The World Health Organisation recommends a daily intake of salt (which is 40% sodium and 60% chloride) of less than 5 grams (or 5,000 mg) or some 2 grams (or 2,000 mg) per day of sodium. This helps to reduce blood pressure and the risk of cardiovascular disease.
Still, data from the region shows that consumption has been exceeding that recommendation. The 2011 Barbados Salt Intake Study, for example, reveals that:
- Men 27-50 years old have a mean daily sodium intake of 4,313 mg while men aged 51-73 years have a mean sodium intake of 2,653 mg; and
- Women aged 25-50 years have a mean sodium intake of 2,897 mg and those 51-73 years old, 2,126 mg.
In addition to the study, Tufton said a number of other initiatives are coming to help to counter the salt problem in Jamaica. They include the development of National School Nutrition Standards to support the implementation of the nutrition-related aspects of the National School Nutrition Policy that is to go to Cabinet for approval.

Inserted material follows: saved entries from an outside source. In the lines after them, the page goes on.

End PlaneCircle.

Lemma sqrt_sqr_pos (r : R) : 0 <= r -> sqrt (r * r) = r.
Proof. apply sqrt_square. Qed.








(** ** Viviani's curve *)


(** ** Single-particle laws *)

Lemma constant_speed_unfold (c : ParametricCurve) (s t position velocity : R) :
  equations_of_motion (mkConstantSpeedDynamics c s) t position velocity
  = Ok (velocity,
        if Rlt_dec (norm (Curve.derivative1 c position)) eps then 0
        else - (dot (Curve.derivative1 c position) (Curve.derivative2 c position)
                / norm (Curve.derivative1 c position) ^ 2) * velocity ^ 2).
Proof.
  cbn [equations_of_motion ConstantSpeedDynamics_CurveDynamics].
  unfold ConstantSpeed.equations_of_motion. cbn [cs_curve].
  rewrite derivative_1, derivative_2. reflexivity.
Qed.

(** X12.  On every curve and at every position,
    ConstantSpeedDynamics.equations_of_motion with velocity 0 returns (0, 0):
    a particle at rest is not accelerated. *)
Theorem constant_speed_at_rest_stays_at_rest (c : ParametricCurve) (s t position : R) :
  equations_of_motion (mkConstantSpeedDynamics c s) t position 0 = Ok (0, 0).
Proof.
  rewrite constant_speed_unfold. f_equal. f_equal.
  destruct (Rlt_dec _ eps); ring.
Qed.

“Over the long term, they are intended to reduce obesity rates in the school-aged population, aided in part by a strategy to increase the use of locally produced goods, and minimize the amount of processed food in meals and snacks offered by schools,” Tufton said.
This is important given that current high levels of salt intake are not only due to adding salt at the table. Referencing the 2009 PAHO/WHO policy statement, the Minister indicated that “in most populations, by far the largest amount of dietary salt comes from ready-made meals and pre-prepared foods, including bread, processed meats, and even breakfast cereals.”
It is against this background that he also urged a collaborative response to treating with salt consumption, particularly with increasing blood pressure as “the leading risk factor for death globally and the second leading risk for disability by causing heart disease, stroke, and kidney failure”.